(Collected data)
=== Begin Enclosure ===

(** C28: In every state the page reaches from a store whose records are
    active or archived, with a store whose default status is one of the
    two, the counts in the tab labels add up: "Ativos" plus "Arquivados"
    is "Todos", and the "Prontuários Ativos" and "Arquivados" cards add up
    to the number of records; no record falls outside both tabs. *)
Theorem tabs_partition (db0 : DB) (es : list (Reply * Event)) (off now : Z) :
  records_ok (db_records db0) ->
  Forall (fun re => status_ok (default_status (fst re)) = true) es ->
  let p := fst (run (initial_page db0, db0) es) in
  (jlen (activeRecords p) + jlen (archivedRecords p) = jlen (filteredRecords p))%Z /\
  (totalActive (stats off now p) + totalArchived (stats off now p) = jlen (records p))%Z.
Proof.
  intros Hdb Hes p.
  assert (Hs : state_ok (run (initial_page db0, db0) es)).
  { apply run_ok; [exact Hes|]. split; [apply query_records_ok|]; exact Hdb. }
  destruct Hs as [Hp _]. split; [apply status_split, filteredRecords_ok, Hp | apply status_split, Hp].
Qed.

(** ** Samples *)

Definition HOUR : Z := 3600000.
(** 9 November 2026, 00:00 UTC. *)
Definition NOV9 : Z := days_from_civil 2026 11 9 * MS_PER_DAY.
(** São Paulo, UTC-3. *)
Definition BRT : Z := -3 * HOUR.

Definition ana_record : MedicalRecord :=
  mkRecord "r1" "PRO-1" "p1" None (Some "Hipertensão") "ativo" None NOV9 None None.
Definition sample_db : DB :=
  mkDB [ana_record] [] [("p1", "Ana", "123.456.789-00")] [("m1", "Carla", "Cardiologia")].
Definition ok_reply : Reply := mkReply "r2" "PRO-2" "ativo" "2026-11-09" (NOV9 + HOUR) None.

Lemma tabs_partition_witness :
  records_ok (db_records sample_db) /\
  Forall (fun re => status_ok (default_status (fst re)) = true)
         [(ok_reply, RecordPatientSelect "p1"); (ok_reply, SubmitRecord); (ok_reply, Settle 0);
          (ok_reply, StatusToggleClick ana_record); (ok_reply, Settle 0)] /\
  let p := fst (run (initial_page sample_db, sample_db)
                   [(ok_reply, RecordPatientSelect "p1"); (ok_reply, SubmitRecord); (ok_reply, Settle 0);
                    (ok_reply, StatusToggleClick ana_record); (ok_reply, Settle 0)]) in
  (jlen (activeRecords p) + jlen (archivedRecords p) = jlen (filteredRecords p))%Z /\
  (totalActive (stats BRT NOV9 p) + totalArchived (stats BRT NOV9 p) = jlen (records p))%Z.
Proof.
  assert (Hdb : records_ok (db_records sample_db)) by (repeat constructor).
  assert (Hes : Forall (fun re => status_ok (default_status (fst re)) = true)
         [(ok_reply, RecordPatientSelect "p1"); (ok_reply, SubmitRecord); (ok_reply, Settle 0);
          (ok_reply, StatusToggleClick ana_record); (ok_reply, Settle 0)]) by (repeat constructor).
  split; [exact Hdb|]. split; [exact Hes|]. exact (tabs_partition _ _ BRT NOV9 Hdb Hes).
Defined.

(** A record whose status is neither: it is counted in "Todos" only,
    shows the badge "Arquivado" and its button reactivates it. *)
Example unknown_status_outside_tabs :
  let r := mkRecord "r9" "PRO-9" "p1" None None "pendente" None NOV9 (Some ("Ana", "123.456.789-00")) None in
  let p := initial_page (mkDB [r] [] [] []) in
  jlen (activeRecords p) = 0%Z /\ jlen (archivedRecords p) = 0%Z /\ jlen (filteredRecords p) = 1%Z /\
  rv_badge (row_of BRT r) = "Arquivado" /\ rv_action (row_of BRT r) = "activate".
Proof. vm_compute. repeat split. Qed.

=== End Enclosure ===

### What is being asked
Please print out every record exactly as it is written.

### Finished task
(** C28: In every state the page reaches from a store whose records are
    active or archived, with a store whose default status is one of the
    two, the counts in the tab labels add up: "Ativos" plus "Arquivados"
    is "Todos", and the "Prontuários Ativos" and "Arquivados" cards add up
    to the number of records; no record falls outside both tabs. *)
Theorem tabs_partition (db0 : DB) (es : list (Reply * Event)) (off now : Z) :
  records_ok (db_records db0) ->
  Forall (fun re => status_ok (default_status (fst re)) = true) es ->
  let p := fst (run (initial_page db0, db0) es) in
  (jlen (activeRecords p) + jlen (archivedRecords p) = jlen (filteredRecords p))%Z /\
  (totalActive (stats off now p) + totalArchived (stats off now p) = jlen (records p))%Z.
Proof.
  intros Hdb Hes p.
  assert (Hs : state_ok (run (initial_page db0, db0) es)).
  { apply run_ok; [exact Hes|]. split; [apply query_records_ok|]; exact Hdb. }
  destruct Hs as [Hp _]. split; [apply status_split, filteredRecords_ok, Hp | apply status_split, Hp].
Qed.

(** ** Samples *)

Definition HOUR : Z := 3600000.
(** 9 November 2026, 00:00 UTC. *)
Definition NOV9 : Z := days_from_civil 2026 11 9 * MS_PER_DAY.
(** São Paulo, UTC-3. *)
Definition BRT : Z := -3 * HOUR.

Definition ana_record : MedicalRecord :=
  mkRecord "r1" "PRO-1" "p1" None (Some "Hipertensão") "ativo" None NOV9 None None.
Definition sample_db : DB :=
  mkDB [ana_record] [] [("p1", "Ana", "123.456.789-00")] [("m1", "Carla", "Cardiologia")].
Definition ok_reply : Reply := mkReply "r2" "PRO-2" "ativo" "2026-11-09" (NOV9 + HOUR) None.

Lemma tabs_partition_witness :
  records_ok (db_records sample_db) /\
  Forall (fun re => status_ok (default_status (fst re)) = true)
         [(ok_reply, RecordPatientSelect "p1"); (ok_reply, SubmitRecord); (ok_reply, Settle 0);
          (ok_reply, StatusToggleClick ana_record); (ok_reply, Settle 0)] /\
  let p := fst (run (initial_page sample_db, sample_db)
                   [(ok_reply, RecordPatientSelect "p1"); (ok_reply, SubmitRecord); (ok_reply, Settle 0);
                    (ok_reply, StatusToggleClick ana_record); (ok_reply, Settle 0)]) in
  (jlen (activeRecords p) + jlen (archivedRecords p) = jlen (filteredRecords p))%Z /\
  (totalActive (stats BRT NOV9 p) + totalArchived (stats BRT NOV9 p) = jlen (records p))%Z.
Proof.
  assert (Hdb : records_ok (db_records sample_db)) by (repeat constructor).
  assert (Hes : Forall (fun re => status_ok (default_status (fst re)) = true)
         [(ok_reply, RecordPatientSelect "p1"); (ok_reply, SubmitRecord); (ok_reply, Settle 0);
          (ok_reply, StatusToggleClick ana_record); (ok_reply, Settle 0)]) by (repeat constructor).
  split; [exact Hdb|]. split; [exact Hes|]. exact (tabs_partition _ _ BRT NOV9 Hdb Hes).
Defined.

(** A record whose status is neither: it is counted in "Todos" only,
    shows the badge "Arquivado" and its button reactivates it. *)
Example unknown_status_outside_tabs :
  let r := mkRecord "r9" "PRO-9" "p1" None None "pendente" None NOV9 (Some ("Ana", "123.456.789-00")) None in
  let p := initial_page (mkDB [r] [] [] []) in
  jlen (activeRecords p) = 0%Z /\ jlen (archivedRecords p) = 0%Z /\ jlen (filteredRecords p) = 1%Z /\
  rv_badge (row_of BRT r) = "Arquivado" /\ rv_action (row_of BRT r) = "activate".
Proof. vm_compute. repeat split. Qed.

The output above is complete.